(* ===== verification/Calm.v ===== *)
(** What the initialisation of objects and timers leaves: [rt_object_init] locks
    the scheduler and unlocks it again, which is no switch while the caller is
    the most urgent thread. *)
From S2P Require Export KInv.
Local Open Scope Z_scope.

(** ** When the scheduler has nothing to do *)

(** The current thread runs, and no ready thread is more urgent. *)
Definition calm (s : kstate) : Prop :=
  0 <= scheduler_lock_nest s < 2 ^ 15 - 1 /\
  forall me, current_thread s = Some me -> kinv s /\ exists th, threads s !! me = Some th /\
    stat_of th = RT_THREAD_RUNNING /\ has_bits (stat th) RT_THREAD_STAT_YIELD_MASK = false /\
    forall p u, u ∈ queue s (QReady p) -> current_priority th <= p.

Lemma clear_bits_none x m : has_bits x m = false -> clear_bits x m = x.
Proof.
  unfold has_bits, nz, clear_bits. intros Hb%negb_false_iff%Z.eqb_eq. rewrite <- Z.ldiff_land.
  rewrite <- (Z.lor_ldiff_and x m) at 2. by rewrite Hb, Z.lor_0_r.
Qed.

Lemma put_stat_id th v : stat_of th = v -> put_stat v th = th.
Proof.
  intros <-. unfold put_stat, stat_of, clear_bits. rewrite <- Z.ldiff_land, Z.lor_comm, Z.lor_ldiff_and. by destruct th.
Qed.

Lemma q_remove_id t Q : unlinked t Q -> q_remove t Q = Q.
Proof.
  intros Hu. unfold q_remove. apply map_eq. intros h. rewrite lookup_fmap. destruct (Q !! h) as [l|] eqn:E; [|done].
  cbn. f_equal. apply filter_alone. intros Hin. apply (Hu h). by rewrite (lookup_total_correct _ _ _ E).
Qed.

(** Updates that come together. *)
Lemma objs_objs f g s : s <| objs ::= f |> <| objs ::= g |> = s <| objs := g (f (objs s)) |>.
Proof. by destruct s. Qed.
Lemma objs_lists_objs f c g s :
  s <| objs ::= f |> <| containers ::= c |> <| objs ::= g |> = s <| objs := g (f (objs s)) |> <| containers ::= c |>.
Proof. by destruct s. Qed.

Section Calm.
Context `{!SignalOps}.

Lemma rt_schedule_calm s me :
  calm s -> current_thread s = Some me -> rt_schedule s = Done tt s.
Proof.
  intros [HL Hc] Hme. destruct (Hc me Hme) as (HI & th & Hth & Hst & Hy & Hp).
  unfold rt_schedule. rewrite !bind_gets. destruct (_ && _) eqn:Eg; [|done].
  apply andb_prop in Eg as [_ Hg%negb_true_iff%Z.eqb_neq].
  erewrite bind_done by (by apply self_eq). erewrite bind_done by (by apply get_thread_eq).
  destruct (_ =? 1); [done|]. destruct (highest_eq ∅ s HI Hg) as (first & p & Eh & _ & Hhd & _).
  erewrite bind_done by exact Eh. rewrite Hst, Z.eqb_refl.
  assert (Hpr : current_priority th <= p).
  { apply (Hp p first). destruct (queue s (QReady p)); [done|]. injection Hhd as ->. by left. }
  assert (E1 : mod_thread me (fun th => th <| stat ::= (fun x => clear_bits x RT_THREAD_STAT_YIELD_MASK) |>) s = Done tt s).
  { rewrite (mod_thread_eq _ _ _ _ Hth). f_equal. apply thread_same. rewrite Hth. f_equal.
    unfold upd, F_stat. cbn. rewrite clear_bits_none by done. by destruct th. }
  erewrite (bind_done _ _ s (check_priorities me th first p) s) by (by erewrite bind_done by exact E1).
  assert (Ech : check_priorities me th first p = (me, false)).
  { unfold check_priorities. destruct (Z.ltb_spec (current_priority th) p); [done|].
    rewrite (proj2 (Z.eqb_eq _ _)) by lia. by rewrite Hy. }
  rewrite Ech. rewrite bool_decide_true by done.
  rewrite (bind_done _ _ s tt s).
  - rewrite (mod_thread_eq _ _ _ _ Hth). f_equal. rewrite put_stat_id by done. by apply thread_same.
  - rewrite (remove_thread_eq ∅ me th s HI Hth) by (by rewrite Hst). f_equal.
    assert (Hun : unlinked me (queues s)) by (eapply running_unlinked; [exact HI|exact Hth|by left]).
    assert (Eg : group_after_remove (threads s) (queues s) (ready_priority_group s) me = ready_priority_group s).
    { unfold group_after_remove. rewrite Hth, q_remove_id by done. case_bool_decide as Eq; [|done].
      destruct (ci_thread _ _ _ _ _ HI me th Hth) as [[Hr ->] _]; [by rewrite Hst|].
      apply clear_bits_none. unfold RT_THREAD_PRIORITY_MAX in Hr. rewrite has_bits_testbit by lia.
      rewrite (ci_bits _ _ _ _ _ HI) by lia. apply bool_decide_eq_false. tauto. }
    rewrite Eg. change (s <| queues ::= q_remove me |>) with (s <| queues := q_remove me (queues s) |>).
    rewrite q_remove_id by done. by destruct s.
Qed.

(** Locking the scheduler and unlocking it again. *)
Lemma critical_calm s :
  calm s -> exists s1, rt_enter_critical s = Done tt s1 /\ rt_exit_critical s1 = Done tt s /\
    containers s1 = containers s.
Proof.
  intros HC. pose proof HC as [HL _]. exists (s <| scheduler_lock_nest := scheduler_lock_nest s + 1 |>).
  assert (E16 : forall n, 0 <= n < 2 ^ 15 -> s16 n = n).
  { intros n Hn. unfold s16, swrap. rewrite Z.mod_small by lia. change (2 ^ (16 - 1)) with (2 ^ 15). by rewrite (proj2 (Z.ltb_lt _ _)) by lia. }
  assert (Es : s <| scheduler_lock_nest := scheduler_lock_nest s |> = s) by (by destruct s).
  split; [|split; [|done]].
  - unfold rt_enter_critical, modify. f_equal. destruct s. unfold upd, F_scheduler_lock_nest. cbn in *. by rewrite E16 by lia.
  - unfold rt_exit_critical. rewrite (bind_done _ _ _ tt s).
    + rewrite bind_gets. destruct (Z.leb_spec (scheduler_lock_nest s) 0); [|done].
      rewrite (bind_done _ _ s tt s); [|unfold modify; f_equal; rewrite <- Es at 2; by replace (scheduler_lock_nest s) with 0 by lia].
      unfold rt_thread_self. rewrite bind_gets. case_bool_decide as Hb; [|done]. destruct Hb as [me Hme].
      by eapply rt_schedule_calm.
    + unfold modify. f_equal. destruct s. unfold upd, F_scheduler_lock_nest. cbn in *. rewrite E16 by lia.
      by replace (scheduler_lock_nest + 1 - 1) with scheduler_lock_nest by lia.
Qed.

(** ** [rt_object_init] and [rt_timer_init] *)
Lemma object_init_calm s r c name :
  calm s -> rt_object_get_information c = Some c -> r ∉ object_list s c ->
  exists o, o_type o = Z.lor c RT_Object_Class_Static /\
    rt_object_init r c name s =
      Done tt (s <| objs ::= <[r := o]> |> <| containers ::= (fun m => <[c := r :: m !!! c]> m) |>).
Proof.
  intros HC Hi Hr. destruct (critical_calm s HC) as (s1 & E1 & E2 & Ec).
  eexists. split; [|unfold rt_object_init; rewrite Hi; erewrite bind_done by reflexivity].
  2:{ erewrite bind_done by exact E1. rewrite bind_gets.
      erewrite (bind_done _ _ s1 tt s1) by (unfold rt_assert, object_list; by rewrite Ec, bool_decide_true).
      erewrite bind_done by exact E2. unfold get at 1. erewrite bind_done by reflexivity. reflexivity. }
  done.
Qed.

Lemma calm_boot s : current_thread s = None -> scheduler_lock_nest s = 0 -> calm s.
Proof. intros HC HN. split; [rewrite HN; lia|]. intros me. by rewrite HC. Qed.

(** The timer [tm], not active, is ready for use. *)
Lemma timer_init_calm s tm name f t time flag :
  calm s -> timer_ref tm ∉ object_list s RT_Object_Class_Timer ->
  has_bits flag RT_TIMER_FLAG_ACTIVATED = false ->
  exists o, o_type o = Z.lor RT_Object_Class_Timer RT_Object_Class_Static /\ o_flag o = flag /\
    rt_timer_init tm name f t time flag s =
      Done tt (s <| objs ::= <[timer_ref tm := o]> |>
                 <| containers ::= (fun m => <[RT_Object_Class_Timer := timer_ref tm :: m !!! RT_Object_Class_Timer]> m) |>
                 <| timers ::= <[tm := RtTimer f t time 0]> |>).
Proof.
  intros HC Hr Hf. destruct (object_init_calm s (timer_ref tm) RT_Object_Class_Timer name HC eq_refl Hr) as (o & Ho & E).
  exists (o <| o_flag := flag |>). split; [done|]. split; [done|].
  unfold rt_timer_init. erewrite bind_done by exact E. set (s1 := s <| objs ::= _ |> <| containers ::= _ |>).
  unfold timer_init. erewrite bind_done by (apply mod_obj_eq, lookup_insert_eq).
  unfold clear_activated. erewrite bind_done by (apply mod_obj_eq, lookup_insert_eq).
  unfold modify. f_equal. rewrite objs_objs. change (objs s1) with (<[timer_ref tm := o]> (objs s)).
  rewrite !insert_insert_eq. unfold s1. rewrite objs_lists_objs.
  assert (Eo : o <| o_flag := flag |> <| o_flag ::= (fun f0 => clear_bits f0 RT_TIMER_FLAG_ACTIVATED) |> =
               o <| o_flag := flag |>).
  { destruct o as [n y l]. change (RtObject n y (clear_bits flag RT_TIMER_FLAG_ACTIVATED) = RtObject n y flag).
    by rewrite clear_bits_none. }
  by rewrite Eo.
Qed.
End Calm.
(* ===== verification/MemPool.v ===== *)
(** Memory pools of fixed-size blocks: rt-thread/src/mempool.c.

    [mem] holds the words that the code keeps in the pool: the first word of a
    block, a pointer to the next free block while the block is free and to the
    pool while it is allocated. *)
From S2P Require Export Thread.
Local Open Scope Z_scope.

Definition SIZEOF_PTR : Z := 4.
Definition mp_ref (mp : positive) : ref := (KMemPool, mp).

Definition get_mp (mp : positive) : K rt_mempool := s ← get; deref (mempools s !! mp).
Definition mod_mp (mp : positive) (f : rt_mempool -> rt_mempool) : K unit :=
  x ← get_mp mp; modify (fun s => s <| mempools ::= <[mp := f x]> |>).
Definition store_word (a : Z) (p : ptr) : K unit := modify (fun s => s <| mem ::= <[a := p]> |>).
Definition load_word (a : Z) : K ptr := s ← get; deref (mem s !! a).

(** The loop of [rt_mp_init] that links the blocks. *)
Fixpoint link_blocks (n : nat) (offset start stride : Z) : K unit :=
  match n with
  | O => mret tt
  | S n => store_word (start + offset * stride) (PAddr (start + (offset + 1) * stride));;
           link_blocks n (offset + 1) start stride
  end.

Section MemPool.
Context `{!SignalOps}.

Definition rt_mp_init (mp : positive) (name : list Z) (start size block_size0 : Z) : K Z :=
  rt_assert (negb (start =? 0));;
  rt_assert ((0 <? size) && (0 <? block_size0));;
  rt_object_init (mp_ref mp) RT_Object_Class_MemPool name;;
  let size := RT_ALIGN_DOWN size RT_ALIGN_SIZE in
  let bs := RT_ALIGN block_size0 RT_ALIGN_SIZE in
  let total := size / (bs + SIZEOF_PTR) in
  modify (fun s => s <| queues ::= <[QSuspend (mp_ref mp) := []]> |>);;
  let stride := bs + SIZEOF_PTR in
  link_blocks (Z.to_nat total) 0 start stride;;
  store_word (u32 (start + (total - 1) * stride)) PNull;;
  modify (fun s => s <| mempools ::= <[mp := RtMempool start size bs (PAddr start) total total]> |>);;
  mret RT_EOK.

Definition rt_mp_detach (mp : positive) : K Z :=
  assert_type (mp_ref mp) RT_Object_Class_MemPool;;
  assert_static (mp_ref mp);;
  resume_all (QSuspend (mp_ref mp)) (- RT_ERROR);;
  rt_object_detach (mp_ref mp);;
  mret RT_EOK.

Definition rt_mp_create `{!HeapOps} (name : list Z) (block_count block_size0 : Z) : K (option positive) :=
  RT_DEBUG_NOT_IN_INTERRUPT;;
  rt_assert ((0 <? block_count) && (0 <? block_size0));;
  p ← rt_object_allocate RT_Object_Class_MemPool name;
  match p with
  | None => mret None
  | Some a =>
      let mp := Z.to_pos a in
      let bs := RT_ALIGN block_size0 RT_ALIGN_SIZE in
      let stride := bs + SIZEOF_PTR in
      let size := u32 (stride * block_count) in
      start ← heap_malloc size;
      match start with
      | None => rt_object_delete (mp_ref mp);; mret None
      | Some start =>
          modify (fun s => s <| queues ::= <[QSuspend (mp_ref mp) := []]> |>);;
          link_blocks (Z.to_nat block_count) 0 start stride;;
          store_word (start + (block_count - 1) * stride) PNull;;
          modify (fun s => s <| mempools ::=
            <[mp := RtMempool start size bs (PAddr start) block_count block_count]> |>);;
          mret (Some mp)
      end
  end.

Definition rt_mp_delete `{!HeapOps} (mp : positive) : K Z :=
  RT_DEBUG_NOT_IN_INTERRUPT;;
  assert_type (mp_ref mp) RT_Object_Class_MemPool;;
  assert_dynamic (mp_ref mp);;
  resume_all (QSuspend (mp_ref mp)) (- RT_ERROR);;
  x ← get_mp mp;
  heap_free (mp_start x);;
  rt_object_delete (mp_ref mp);;
  mret RT_EOK.

(** The end of [rt_mp_alloc], when a block is free. *)
Definition mp_take (mp : positive) : K (option Z) :=
  mod_mp mp (fun x => x <| block_free_count ::= (fun n => u32 (n - 1)) |>);;
  x ← get_mp mp;
  match block_list x with
  | PAddr block =>
      next ← load_word block;
      mod_mp mp (fun x => x <| block_list := next |>);;
      store_word block (PPool mp);;
      mret (Some (block + SIZEOF_PTR))
  | _ => fault
  end.

(** [fuel] bounds the number of times that the caller is woken up in vain. *)
Fixpoint rt_mp_alloc (fuel : nat) (mp : positive) (time : Z) : K (option Z) :=
  x ← get_mp mp;
  if block_free_count x =? 0 then
    if time =? 0 then rt_set_errno (- RT_ETIMEOUT);; mret None
    else
      match fuel with
      | O => fault
      | S fuel =>
          RT_DEBUG_NOT_IN_INTERRUPT;;
          me ← self;
          mod_thread me (fun th => th <| error := RT_EOK |>);;
          rt_thread_suspend me;;
          tlist_insert_after (QSuspend (mp_ref mp)) me;;
          before_sleep ← rt_tick_get;
          when (0 <? time) (start_thread_timer me time);;
          rt_schedule;;
          th ← get_thread me;
          if negb (error th =? RT_EOK) then mret None
          else
            now ← rt_tick_get;
            let rest := s32 (time - u32 (now - before_sleep)) in
            let time := if 0 <? time then (if rest <? 0 then 0 else rest) else time in
            rt_mp_alloc fuel mp time
      end
  else mp_take mp.

Definition rt_mp_free (block : Z) : K unit :=
  if block =? 0 then mret tt
  else
    let block_ptr := block - SIZEOF_PTR in
    w ← load_word block_ptr;
    match w with
    | PPool mp =>
        mod_mp mp (fun x => x <| block_free_count ::= (fun n => u32 (n + 1)) |>);;
        x ← get_mp mp;
        store_word block_ptr (block_list x);;
        mod_mp mp (fun x => x <| block_list := PAddr block_ptr |>);;
        l ← gets (fun s => queue s (QSuspend (mp_ref mp)));
        match l with
        | [] => mret tt
        | t :: _ =>
            mod_thread t (fun th => th <| error := RT_EOK |>);;
            rt_thread_resume t;;
            rt_schedule
        end
    | _ => fault
    end.
End MemPool.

EXERCISE PROMPT:
Where the line holding "the scheduler and unlocks" appears in the listing above, start reproducing exactly, and end with the line holding "0 <= scheduler_lock_nest s < 2 ^ 15 - 1 /\".

RESULT:
    the scheduler and unlocks it again, which is no switch while the caller is
    the most urgent thread. *)
From S2P Require Export KInv.
Local Open Scope Z_scope.

(** ** When the scheduler has nothing to do *)

(** The current thread runs, and no ready thread is more urgent. *)
Definition calm (s : kstate) : Prop :=
  0 <= scheduler_lock_nest s < 2 ^ 15 - 1 /\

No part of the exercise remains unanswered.